Copy every line below that has the word "unfold" in it.

----

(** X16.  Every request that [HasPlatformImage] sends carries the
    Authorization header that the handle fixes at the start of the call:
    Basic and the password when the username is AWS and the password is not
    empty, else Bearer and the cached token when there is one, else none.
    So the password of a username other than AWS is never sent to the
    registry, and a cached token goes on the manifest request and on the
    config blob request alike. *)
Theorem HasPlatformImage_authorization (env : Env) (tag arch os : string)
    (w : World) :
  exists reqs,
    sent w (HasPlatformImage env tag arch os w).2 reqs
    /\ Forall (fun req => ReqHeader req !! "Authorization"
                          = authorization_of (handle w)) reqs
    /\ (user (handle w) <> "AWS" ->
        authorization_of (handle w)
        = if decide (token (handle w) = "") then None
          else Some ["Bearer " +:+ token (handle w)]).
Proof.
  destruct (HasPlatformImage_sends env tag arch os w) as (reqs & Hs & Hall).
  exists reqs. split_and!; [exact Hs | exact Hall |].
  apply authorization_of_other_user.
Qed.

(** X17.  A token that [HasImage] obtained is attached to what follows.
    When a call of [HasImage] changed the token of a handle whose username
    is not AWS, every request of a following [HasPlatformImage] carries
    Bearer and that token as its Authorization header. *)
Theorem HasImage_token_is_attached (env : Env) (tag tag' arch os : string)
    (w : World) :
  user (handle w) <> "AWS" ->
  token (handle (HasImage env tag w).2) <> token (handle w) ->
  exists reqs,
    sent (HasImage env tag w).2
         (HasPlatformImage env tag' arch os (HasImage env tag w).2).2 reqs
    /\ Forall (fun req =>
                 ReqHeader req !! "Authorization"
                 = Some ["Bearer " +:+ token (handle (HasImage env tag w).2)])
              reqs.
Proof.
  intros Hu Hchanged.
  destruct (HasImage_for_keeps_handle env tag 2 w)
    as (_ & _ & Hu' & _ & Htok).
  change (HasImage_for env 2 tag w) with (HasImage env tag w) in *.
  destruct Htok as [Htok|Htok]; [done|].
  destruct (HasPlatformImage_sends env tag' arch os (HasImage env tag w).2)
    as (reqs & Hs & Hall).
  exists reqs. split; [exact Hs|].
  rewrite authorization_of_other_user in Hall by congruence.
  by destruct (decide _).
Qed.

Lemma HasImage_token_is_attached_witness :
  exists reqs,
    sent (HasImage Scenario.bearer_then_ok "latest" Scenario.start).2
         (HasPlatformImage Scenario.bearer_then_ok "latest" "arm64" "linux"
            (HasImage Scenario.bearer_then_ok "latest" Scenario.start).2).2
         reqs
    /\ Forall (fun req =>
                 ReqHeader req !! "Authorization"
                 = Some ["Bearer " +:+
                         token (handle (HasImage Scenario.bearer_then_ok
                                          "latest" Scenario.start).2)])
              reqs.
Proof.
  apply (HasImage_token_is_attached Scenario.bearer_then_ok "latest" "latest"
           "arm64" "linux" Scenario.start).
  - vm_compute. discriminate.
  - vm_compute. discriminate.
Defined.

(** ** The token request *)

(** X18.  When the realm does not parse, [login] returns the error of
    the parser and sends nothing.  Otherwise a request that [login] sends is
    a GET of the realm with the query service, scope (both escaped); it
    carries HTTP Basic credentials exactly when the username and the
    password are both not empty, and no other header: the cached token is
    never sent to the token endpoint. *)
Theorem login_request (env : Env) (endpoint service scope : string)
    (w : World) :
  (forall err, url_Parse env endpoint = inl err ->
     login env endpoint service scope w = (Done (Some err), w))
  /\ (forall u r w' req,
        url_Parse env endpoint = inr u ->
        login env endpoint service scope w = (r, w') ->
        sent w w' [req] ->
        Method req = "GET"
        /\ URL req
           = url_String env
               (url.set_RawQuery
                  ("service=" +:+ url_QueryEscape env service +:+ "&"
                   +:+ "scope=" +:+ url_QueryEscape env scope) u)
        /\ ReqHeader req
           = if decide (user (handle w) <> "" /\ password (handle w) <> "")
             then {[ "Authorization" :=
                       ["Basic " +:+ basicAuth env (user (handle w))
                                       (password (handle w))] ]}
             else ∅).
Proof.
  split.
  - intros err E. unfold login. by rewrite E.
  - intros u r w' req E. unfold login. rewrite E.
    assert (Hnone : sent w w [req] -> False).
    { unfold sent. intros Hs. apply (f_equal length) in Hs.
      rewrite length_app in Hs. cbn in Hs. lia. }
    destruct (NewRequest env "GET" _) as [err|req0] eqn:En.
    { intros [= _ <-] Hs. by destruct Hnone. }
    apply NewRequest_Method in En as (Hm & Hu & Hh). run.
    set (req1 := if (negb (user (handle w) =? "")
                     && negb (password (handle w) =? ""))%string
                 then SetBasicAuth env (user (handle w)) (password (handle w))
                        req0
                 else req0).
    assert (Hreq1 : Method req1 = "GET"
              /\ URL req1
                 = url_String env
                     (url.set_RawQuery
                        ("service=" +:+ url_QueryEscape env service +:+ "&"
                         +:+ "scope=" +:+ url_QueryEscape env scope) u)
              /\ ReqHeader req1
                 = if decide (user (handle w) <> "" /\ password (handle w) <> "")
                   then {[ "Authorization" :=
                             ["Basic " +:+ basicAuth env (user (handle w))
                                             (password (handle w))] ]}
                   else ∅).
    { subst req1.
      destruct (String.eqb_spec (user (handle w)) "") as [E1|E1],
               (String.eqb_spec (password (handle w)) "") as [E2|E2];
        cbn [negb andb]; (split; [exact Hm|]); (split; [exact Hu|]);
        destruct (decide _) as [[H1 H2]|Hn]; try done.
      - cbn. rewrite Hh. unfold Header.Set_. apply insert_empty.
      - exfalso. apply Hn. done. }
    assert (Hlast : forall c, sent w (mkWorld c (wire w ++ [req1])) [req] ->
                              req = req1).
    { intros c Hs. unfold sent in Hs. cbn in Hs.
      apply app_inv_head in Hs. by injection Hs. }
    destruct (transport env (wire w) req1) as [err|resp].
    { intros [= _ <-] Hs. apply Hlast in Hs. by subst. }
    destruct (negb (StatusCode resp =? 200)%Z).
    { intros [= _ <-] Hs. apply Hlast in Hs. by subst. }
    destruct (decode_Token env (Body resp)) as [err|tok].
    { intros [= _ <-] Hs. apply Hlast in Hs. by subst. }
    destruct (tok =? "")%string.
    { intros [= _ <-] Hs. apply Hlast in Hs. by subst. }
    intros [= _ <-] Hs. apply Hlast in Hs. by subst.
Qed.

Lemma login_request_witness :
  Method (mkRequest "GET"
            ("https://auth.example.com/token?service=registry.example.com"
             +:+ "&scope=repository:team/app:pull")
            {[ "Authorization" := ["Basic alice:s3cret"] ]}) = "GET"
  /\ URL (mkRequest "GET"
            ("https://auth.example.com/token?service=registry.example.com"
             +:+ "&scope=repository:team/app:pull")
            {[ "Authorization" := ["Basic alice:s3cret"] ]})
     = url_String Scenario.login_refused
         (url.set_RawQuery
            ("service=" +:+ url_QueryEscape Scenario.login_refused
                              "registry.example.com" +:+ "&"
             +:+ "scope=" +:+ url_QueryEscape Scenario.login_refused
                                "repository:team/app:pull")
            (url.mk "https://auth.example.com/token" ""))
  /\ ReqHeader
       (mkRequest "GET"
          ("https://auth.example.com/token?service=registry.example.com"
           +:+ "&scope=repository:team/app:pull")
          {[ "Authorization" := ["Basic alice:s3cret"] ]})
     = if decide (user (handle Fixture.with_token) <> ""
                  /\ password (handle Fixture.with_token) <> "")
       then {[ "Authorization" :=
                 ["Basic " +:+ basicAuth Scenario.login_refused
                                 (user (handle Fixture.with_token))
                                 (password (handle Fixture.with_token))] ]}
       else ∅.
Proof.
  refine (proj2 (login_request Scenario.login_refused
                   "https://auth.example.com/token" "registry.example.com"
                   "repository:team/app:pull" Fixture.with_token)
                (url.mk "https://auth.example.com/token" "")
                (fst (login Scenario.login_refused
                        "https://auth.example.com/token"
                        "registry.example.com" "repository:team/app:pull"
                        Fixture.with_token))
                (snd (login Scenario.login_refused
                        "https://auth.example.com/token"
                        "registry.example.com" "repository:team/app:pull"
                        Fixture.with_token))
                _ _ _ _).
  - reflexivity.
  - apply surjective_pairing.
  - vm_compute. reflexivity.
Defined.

----

— Answer to the problem —
  - intros err E. unfold login. by rewrite E.
  - intros u r w' req E. unfold login. rewrite E.
    { unfold sent. intros Hs. apply (f_equal length) in Hs.
      - cbn. rewrite Hh. unfold Header.Set_. apply insert_empty.
    { intros c Hs. unfold sent in Hs. cbn in Hs.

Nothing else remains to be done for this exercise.